● WHAT YOU ARE ASKED TO DO
Look through the entries and count each line that includes the string "resized". Reply with the number alone.

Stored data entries
(* ===== verification/FatNames.v ===== *)
(** * FatNames: directory entries, long filenames and 8.3 names (src/src/fs/fat.rs)

    The on-disk records of the FAT driver with their byte layouts
    ([#[repr(C, packed)]], little endian), the long-filename (VFAT) entries,
    the conversion between names and their on-disk forms, and the generation of
    short aliases. *)

From S2P Require Import Prelude Text.

Definition LFN_LAST_ENTRY_FLAG : Z := 0x40.
Definition LFN_SEQUENCE_MASK : Z := 0x3F.
Definition LFN_UNITS_PER_ENTRY : nat := 13.
Definition LFN_MAX_UNITS : nat := 255.
Definition LFN_MAX_ENTRIES : nat :=
  (LFN_MAX_UNITS + LFN_UNITS_PER_ENTRY - 1) / LFN_UNITS_PER_ENTRY.

(** ** Boot sector *)

Record FatBootSector := {
  bootjmp : list Z;
  oem_name : list Z;
  bytes_per_sector : Z;
  sectors_per_cluster : Z;
  reserved_sector_count : Z;
  table_count : Z;
  root_entry_count : Z;
  total_sectors_16 : Z;
  media_type : Z;
  table_size_16 : Z;
  sectors_per_track : Z;
  head_side_count : Z;
  hidden_sector_count : Z;
  total_sectors_32 : Z;
}.

Record Fat32ExtendedBootSector := {
  table_size : Z;
  extended_flags : Z;
  fat_version : Z;
  root_cluster : Z;
  fat_info : Z;
  backup_bs_sector : Z;
  reserved_0 : list Z;
  drive_number : Z;
  reserved_1 : Z;
  boot_signature : Z;
  volume_id : Z;
  volume_label : list Z;
  fat_type_label : list Z;
}.

(** Bytes [off .. off + n] of a buffer, and the little-endian integer there. *)
Definition field (off n : nat) (buf : list Z) : list Z := take n (drop off buf).
Definition le_field (off n : nat) (buf : list Z) : Z := le_value (field off n buf).

(** The packed layouts of the two structures (36 and 54 bytes). *)
Definition boot_sector_of_bytes (b : list Z) : FatBootSector := {|
  bootjmp := field 0 3 b;
  oem_name := field 3 8 b;
  bytes_per_sector := le_field 11 2 b;
  sectors_per_cluster := le_field 13 1 b;
  reserved_sector_count := le_field 14 2 b;
  table_count := le_field 16 1 b;
  root_entry_count := le_field 17 2 b;
  total_sectors_16 := le_field 19 2 b;
  media_type := le_field 21 1 b;
  table_size_16 := le_field 22 2 b;
  sectors_per_track := le_field 24 2 b;
  head_side_count := le_field 26 2 b;
  hidden_sector_count := le_field 28 4 b;
  total_sectors_32 := le_field 32 4 b;
|}.

Definition extended_boot_sector_of_bytes (b : list Z) : Fat32ExtendedBootSector := {|
  table_size := le_field 0 4 b;
  extended_flags := le_field 4 2 b;
  fat_version := le_field 6 2 b;
  root_cluster := le_field 8 4 b;
  fat_info := le_field 12 2 b;
  backup_bs_sector := le_field 14 2 b;
  reserved_0 := field 16 12 b;
  drive_number := le_field 28 1 b;
  reserved_1 := le_field 29 1 b;
  boot_signature := le_field 30 1 b;
  volume_id := le_field 31 4 b;
  volume_label := field 35 11 b;
  fat_type_label := field 46 8 b;
|}.

(** ** Directory entries *)

Record DirectoryEntry := {
  de_name : list Z;
  de_attributes : Z;
  de_reserved : Z;
  de_creation_time_centiseconds : Z;
  de_creation_time : Z;
  de_creation_date : Z;
  de_last_accessed_date : Z;
  de_first_cluster_high : Z;
  de_modified_time : Z;
  de_modified_date : Z;
  de_first_cluster_low : Z;
  de_size : Z;
}.

(** [size_of::<DirectoryEntry>()]. *)
Definition entry_size : Z := 32.

Definition entry_bytes (e : DirectoryEntry) : list Z :=
  de_name e ++ le_bytes 1 (de_attributes e) ++ le_bytes 1 (de_reserved e)
  ++ le_bytes 1 (de_creation_time_centiseconds e) ++ le_bytes 2 (de_creation_time e)
  ++ le_bytes 2 (de_creation_date e) ++ le_bytes 2 (de_last_accessed_date e)
  ++ le_bytes 2 (de_first_cluster_high e) ++ le_bytes 2 (de_modified_time e)
  ++ le_bytes 2 (de_modified_date e) ++ le_bytes 2 (de_first_cluster_low e)
  ++ le_bytes 4 (de_size e).

Definition entry_of_bytes (b : list Z) : DirectoryEntry := {|
  de_name := field 0 11 b;
  de_attributes := le_field 11 1 b;
  de_reserved := le_field 12 1 b;
  de_creation_time_centiseconds := le_field 13 1 b;
  de_creation_time := le_field 14 2 b;
  de_creation_date := le_field 16 2 b;
  de_last_accessed_date := le_field 18 2 b;
  de_first_cluster_high := le_field 20 2 b;
  de_modified_time := le_field 22 2 b;
  de_modified_date := le_field 24 2 b;
  de_first_cluster_low := le_field 26 2 b;
  de_size := le_field 28 4 b;
|}.
(** Making a changed table durable. *)
Lemma commit_table s F :
  fs_ok s → entries F = entries (fat s) → (Forall is_u32 (fat s) → Forall is_u32 F) →
  ∃ p', let s' := set_port p' (set_fat F s) in
    persist_fat (set_fat F s) = Done (Some tt, s') ∧ fs_ok s' ∧ fat_synced s' ∧ boot_kept s s'
    ∧ live p' = live (port s) ∧ ∀ x, valid s x → cluster_bytes s' x = cluster_bytes s x.
Proof.
  intros [G Hh] He HF. assert (fs_ok (set_fat F s)) as Hs1 by (split; [by apply geometry_set_fat|done]).
  destruct (persist_fat_ok _ Hs1) as (p' & Hp & Hh' & Hl & Hfr & Ht).
  exists p'. cbv zeta. split; [done|]. split; [split; [by apply geometry_set_port, Hs1|done]|].
  split; [done|]. split; [split; [done | done | | done]; intros t Hti; apply Hfr; cbn; lia|]. split; [done|]. intros x Hx. apply sectors_ext. intros t Hti. apply Hfr.
  apply (above_tables s x t); [done|done|]. pose proof (g_spc _ G). lia.
Qed.

Lemma shrink_chain_ok s c pre k suf new_size :
  fs_ok s → chain (fat s) c (pre ++ k :: suf) → 0 < new_size →
  Z.of_nat (length pre) + 1 = (new_size + cluster_size s - 1) / cluster_size s →
  ∃ p', let s' := set_port p' (set_fat (cut_table (fat s) k suf) s) in
    shrink_chain c new_size s = Done (Some tt, s') ∧ fs_ok s' ∧ fat_synced s' ∧ boot_kept s s'
    ∧ live p' = live (port s) ∧ ∀ x, valid s x → cluster_bytes s' x = cluster_bytes s x.
Proof.
  intros Hs Hch Hn Hlen. assert (G : geometry s) by apply Hs. pose proof (cluster_size_pos s G) as Hcs.
  unfold shrink_chain. rewrite (kbind_done _ _ _ _ _ eq_refl).
  rewrite (proj2 (Z.eqb_neq _ _)) by lia. rewrite <-Hlen, Z.add_simpl_r, Nat2Z.id.
  rewrite (ktry_some _ _ _ _ _ (cluster_at_ok s c pre k suf Hch)).
  unfold fat_next at 1. rewrite (kbind_done _ _ _ _ _ eq_refl).
  pose proof (chain_range _ _ _ (chain_split _ _ _ _ _ Hch)) as [Hk _]%Forall_cons.
  rewrite (ktry_some _ _ _ _ _ (on_fat_done _ s _ _ (set_entry_ok k FAT_CLUSTER_EOF (fat s) ltac:(lia)))).
  rewrite (ktry_some _ _ _ _ _ (free_rest s c pre k suf Hch)).
  apply commit_table; [done | apply entries_cut_table | apply words_cut_table].
Qed.

Lemma fat_synced_writes s s' cs new :
  geometry s → fat_synced s → writes s s' cs new → fat_synced s'.
Proof.
  intros G Hf Hw k Hk. pose proof Hw as [[p' ->] _ _ _ _ Hlow].
  change (fat_bytes (set_port p' s)) with (fat_bytes s). rewrite <-(Hf k Hk).
  apply sectors_ext. intros t Ht. apply Hlow. unfold table_len in Ht. cbn in Ht, Hk.
  pose proof (g_table _ G). unfold fat_start_sector, data_start in *.
  change (sectors_per_fat (set_port p' s)) with (sectors_per_fat s) in *.
  rewrite (sectors_per_fat_ok s G) in *. nia.
Qed.

(** The new entry written over the old one: what the rest of the volume sees. *)
Lemma rewrite_entry s l e :
  fs_ok s → location_ok s l → wf_entry e → fat_synced s →
  ∃ s', persist_directory_entry l e s = Done (Some tt, s')
    ∧ fs_ok s' ∧ fat_synced s' ∧ boot_kept s s' ∧ fat s' = fat s ∧ live (port s') = live (port s)
    ∧ cluster_size s' = cluster_size s ∧ location_ok s' l ∧ entry_at s' l = e
    ∧ ∀ c, valid s c → c ≠ loc_cluster l → cluster_bytes s' c = cluster_bytes s c.
Proof.
  intros Hs Hl He Hsync. destruct (persist_directory_entry_ok s l e Hs Hl He) as (s' & Hp & Hw).
  exists s'. split; [done|]. split; [by eapply writes_fs_ok|].
  split; [by eapply fat_synced_writes; [apply Hs| |]|]. split; [by eapply boot_kept_writes; [apply Hs|]|]. split; [by eapply writes_fat|].
  split; [by eapply writes_live|]. pose proof (entry_at_written s s' l e (proj1 Hs) Hl He Hw) as Hea.
  pose proof Hw as [[p' ->] _ _ _ Ho _]. split; [done|]. split; [done|]. split; [done|].
  intros c Hc Hne. apply Ho; [done|]. by intros ->%list_elem_of_singleton.
Qed.

Lemma set_size_cluster e n : get_cluster (set_size n e) = get_cluster e.
Proof. done. Qed.

Lemma file_bytes_take s s' kept rest n size :
  geometry s → (∀ c, c ∈ kept → cluster_bytes s' c = cluster_bytes s c) → 0 ≤ n ≤ size →
  n ≤ cluster_size s * Z.of_nat (length kept) →
  file_bytes s' kept n = take (Z.to_nat n) (file_bytes s (kept ++ rest) size).
Proof.
  intros G Heq Hn Hroom. unfold file_bytes. rewrite take_take, Nat.min_l by lia.
  pose proof (length_chain_bytes s kept G).
  unfold chain_bytes at 2. rewrite map_app, concat_app. fold (chain_bytes s kept).
  rewrite take_app_le by lia. f_equal. unfold chain_bytes. f_equal. apply map_ext_in.
  intros c Hc. by apply Heq, list_elem_of_In.
Qed.

(** What resizing the file [f] from [s] leaves behind: the entry [e'] in its
    place, the table on disk, no cluster of anything else changed, no memory
    lost. *)
Record resized s s' (f : FATFile) (cs : list Z) (e' : DirectoryEntry) : Prop := {
  rs_ok : fs_ok s';
  rs_synced : fat_synced s';
  rs_kept : boot_kept s s';
  rs_entry : entry_at s' (file_location f) = e';
  rs_live : live (port s') = live (port s);
  rs_entries : entries (fat s') = entries (fat s);
  rs_other : ∀ c, valid s c → (c ∉ cs) → c ≠ loc_cluster (file_location f) →
    cluster_bytes s' c = cluster_bytes s c;
}.

(** The run of the code: the table is cut, then the entry rewritten. *)
Lemma file_truncate_shrink_run s f pre k suf n :
  fs_ok s → regular_file fuel s f (pre ++ k :: suf) →
  let e := entry_at s (file_location f) in
  0 < n < de_size e →
  Z.of_nat (length pre) + 1 = (n + cluster_size s - 1) / cluster_size s →
  ∃ s', file_truncate fuel f n s
      = Done ((Some tt, {| file_entry := set_size n e; file_name := file_name f;
                           file_location := file_location f |}), s')
    ∧ resized s s' f [] (set_size n e) ∧ fat s' = cut_table (fat s) k suf
    ∧ cluster_size s' = cluster_size s ∧ location_ok s' (file_location f).
Proof.
  intros Hs Hrf e Hn Hlen. pose proof Hrf as [Hl Ha Hc Ho Hf]. fold e in Ha, Hc.
  assert (G : geometry s) by apply Hs. pose proof (file_chain_cluster _ _ _ Hc) as Hc2.
  destruct Hc as (Hch & Hv & Hroom). pose proof (wf_entry_at s _ G Hl) as Hwf. fold e in Hwf.
  pose proof (wf_size _ Hwf) as Hu. unfold is_u32 in Hu.
  unfold file_truncate, truncate_existing_file.
  destruct (read_directory_entry_ok s _ Hs Hl) as (p1 & Hr & Hh1 & Hd1 & Hl1). fold e in Hr.
  unfold kbind at 1. rewrite (kbind_done _ _ _ _ _ Hr), Ha. cbn [Z.eqb negb Pos.eqb].
  rewrite (proj2 (Z.ltb_ge _ _)) by (unfold u32_max; lia).
  rewrite (proj2 (Z.eqb_neq _ _)), (proj2 (Z.ltb_lt _ _)) by lia.
  unfold shrink_existing_file. rewrite (proj2 (Z.eqb_neq _ _)) by lia.
  rewrite (proj2 (Z.eqb_neq _ _)) by lia.
  set (s1 := set_port p1 s) in *.
  assert (Hs1 : fs_ok s1) by (split; [by apply geometry_set_port|done]).
  destruct (shrink_chain_ok s1 (get_cluster e) pre k suf n) as (p2 & Hsh & Hs2 & Hsync2 & Hk2 & Hl2 & Hcb2);
    [done|done|lia|done|]. cbv zeta in *. set (s2 := set_port p2 _) in *.
  rewrite (kbind_done _ _ _ _ _ Hsh). rewrite (wrap_id 32) by lia.
  assert (Hent : entries (fat s2) = entries (fat s)) by apply entries_cut_table.
  destruct (rewrite_entry s2 (file_location f) (set_size n e))
    as (s3 & Hp & Hs3 & Hsync3 & Hk3 & Hf3 & Hl3 & Hcs3 & Hloc3 & He3 & Hcb3);
    [done| |apply wf_set_size; [done|unfold is_u32; lia]|done|].
  { destruct Hl as (Hlv & Hrest). split; [|exact Hrest]. unfold valid. by rewrite Hent. }
  unfold with_entry. rewrite (kbind_done _ _ _ _ _ Hp). exists s3. split; [done|]. split; [split|]; try done.
  - eapply boot_kept_trans; [by apply (boot_kept_port s p1)|]. by eapply boot_kept_trans.
  - rewrite Hl3. cbn in Hl2 |- *. congruence.
  - by rewrite Hf3.
  - intros c Hvc _ Hne. rewrite (Hcb3 c); [|unfold valid; by rewrite Hent|done].
    rewrite (Hcb2 c) by done. by apply cluster_bytes_ext.
Qed.

(** C33: truncating a file to a smaller, positive size succeeds and keeps exactly
    the first [n] bytes.  The file keeps the clusters these need, the clusters
    behind them are free in the table (in memory and on disk), every other table
    entry is as it was and no other cluster changes. *)
Theorem file_truncate_shrink s f pre k suf n :
  fs_ok s → regular_file fuel s f (pre ++ k :: suf) →
  let e := entry_at s (file_location f) in
  0 < n < de_size e →
  Z.of_nat (length pre) + 1 = (n + cluster_size s - 1) / cluster_size s →
  ∃ s', file_truncate fuel f n s
      = Done ((Some tt, {| file_entry := set_size n e; file_name := file_name f;
                           file_location := file_location f |}), s')
    ∧ resized s s' f [] (set_size n e)
    ∧ regular_file fuel s' f (pre ++ [k])
    ∧ file_bytes s' (pre ++ [k]) n = take (Z.to_nat n) (file_bytes s (pre ++ k :: suf) (de_size e))
    ∧ ∀ i, lookupZ (fat s') i =
        if bool_decide (i ∈ suf) then Some FAT_CLUSTER_FREE
        else if bool_decide (k = i) then Some FAT_CLUSTER_EOF else lookupZ (fat s) i.
Proof.
  intros Hs Hrf e Hn Hlen. destruct (file_truncate_shrink_run s f pre k suf n Hs Hrf Hn Hlen) as (s' & Hrun & Hres & Hfat & Hcs & Hloc).
  exists s'. split; [exact Hrun|]. split; [done|]. pose proof Hrf as [Hl Ha (Hch & Hv & Hroom) Ho Hf]. fold e in Ha, Hch, Hroom.
  assert (G : geometry s) by apply Hs. pose proof (rs_entry _ _ _ _ _ Hres) as He.
  destruct (ceil_bounds n (cluster_size s)) as [_ Hceil]; [pose proof (cluster_size_pos s G); lia|lia|].
  rewrite <-Hlen in Hceil.
  assert (Hkept : Forall (valid s) (pre ++ [k])).
  { apply Forall_app in Hv as [Hvp Hvk]. apply Forall_cons in Hvk as [Hvk _]. apply Forall_app. auto. }
  assert (Hkl : n ≤ cluster_size s * Z.of_nat (length (pre ++ [k]))).
  { rewrite length_app. cbn. lia. }
  split; [split|split].
  - done.
  - by rewrite He.
  - rewrite He. split; [rewrite Hfat; by apply chain_cut_table|]. cbn [de_size set_size]. rewrite Hcs.
    split; [|done]. unfold valid. rewrite (rs_entries _ _ _ _ _ Hres). exact Hkept.
  - intros Hin. apply Ho. set_solver.
  - rewrite length_app in *. cbn in *. lia.
  - replace (pre ++ k :: suf) with ((pre ++ [k]) ++ suf) by (by rewrite <-app_assoc).
    apply file_bytes_take; [done| |lia|done]. intros c Hin. apply Hres.
    + rewrite Forall_forall in Hkept. auto.
    + set_solver.
    + intros ->. apply Ho. set_solver.
  - intros i. rewrite Hfat. by eapply lookup_cut_table.
Qed.

(** truncating a file to zero bytes succeeds: its entry then has no cluster
    and size zero, all its clusters are free in the table, and nothing else
    changes. *)
Theorem file_truncate_zero s f cs :
  fs_ok s → regular_file fuel s f cs →
  let e := entry_at s (file_location f) in
  0 < de_size e →
  ∃ s', file_truncate fuel f 0 s
      = Done ((Some tt, {| file_entry := set_size 0 (set_cluster 0 e); file_name := file_name f;
                           file_location := file_location f |}), s')
    ∧ resized s s' f [] (set_size 0 (set_cluster 0 e))
    ∧ ∀ i, lookupZ (fat s') i = if bool_decide (i ∈ cs) then Some FAT_CLUSTER_FREE else lookupZ (fat s) i.
Proof.
  intros Hs Hrf e Hn. pose proof Hrf as [Hl Ha Hc Ho Hf]. fold e in Ha, Hc.
  assert (G : geometry s) by apply Hs. pose proof (file_chain_cluster _ _ _ Hc) as Hc2.
  destruct Hc as (Hch & Hv & Hroom). pose proof (wf_entry_at s _ G Hl) as Hwf. fold e in Hwf.
  unfold file_truncate, truncate_existing_file.
  destruct (read_directory_entry_ok s _ Hs Hl) as (p1 & Hr & Hh1 & Hd1 & Hl1). fold e in Hr.
  unfold kbind at 1. rewrite (kbind_done _ _ _ _ _ Hr), Ha, Z.eqb_refl. cbn [negb].
  rewrite (proj2 (Z.ltb_ge u32_max 0)) by (unfold u32_max; lia).
  rewrite (proj2 (Z.eqb_neq 0 _)), (proj2 (Z.ltb_lt 0 _)) by lia.
  unfold shrink_existing_file. rewrite Z.eqb_refl. rewrite (proj2 (Z.eqb_neq _ _)) by lia.
  set (s1 := set_port p1 s) in *.
  assert (Hs1 : fs_ok s1) by (split; [by apply geometry_set_port|done]).
  destruct (commit_table s1 (clear_all cs (fat s))) as (p2 & Hp2 & Hs2 & Hsync2 & Hk2 & Hl2 & Hcb2);
    [done|apply entries_clear_all|apply words_clear_all|]. cbv zeta in *. set (s2 := set_port p2 _) in *.
  assert (ktry (on_fat (free_chain (get_cluster e))) (λ _, persist_fat) s1 = Done (Some tt, s2)) as Hfree.
  { rewrite (ktry_some _ _ _ _ _ (on_fat_done _ s1 _ _ (free_chain_exact _ _ _ Hch))). exact Hp2. }
  rewrite (kbind_done _ _ _ _ _ Hfree).
  assert (Hent : entries (fat s2) = entries (fat s)) by apply entries_clear_all.
  destruct (rewrite_entry s2 (file_location f) (set_size 0 (set_cluster 0 e)))
    as (s3 & Hp & Hs3 & Hsync3 & Hk3 & Hf3 & Hl3 & Hcs3 & Hloc3 & He3 & Hcb3);
    [done| |apply wf_set_size; [by apply wf_set_cluster|unfold is_u32; lia]|done|].
  { destruct Hl as (Hlv & Hrest). split; [|exact Hrest]. unfold valid. by rewrite Hent. }
  unfold with_entry. rewrite (kbind_done _ _ _ _ _ Hp). exists s3. split; [done|].
  split; [split; try done|].
  - eapply boot_kept_trans; [by apply (boot_kept_port s p1)|]. by eapply boot_kept_trans.
  - rewrite Hl3. cbn in Hl2 |- *. congruence.
  - by rewrite Hf3.
  - intros c Hvc _ Hne. rewrite (Hcb3 c); [|unfold valid; by rewrite Hent|done].
    rewrite (Hcb2 c) by done. by apply cluster_bytes_ext.
  - intros i. rewrite Hf3. apply lookup_clear_all. by eapply chain_range.
Qed.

● ANSWER SPACE
4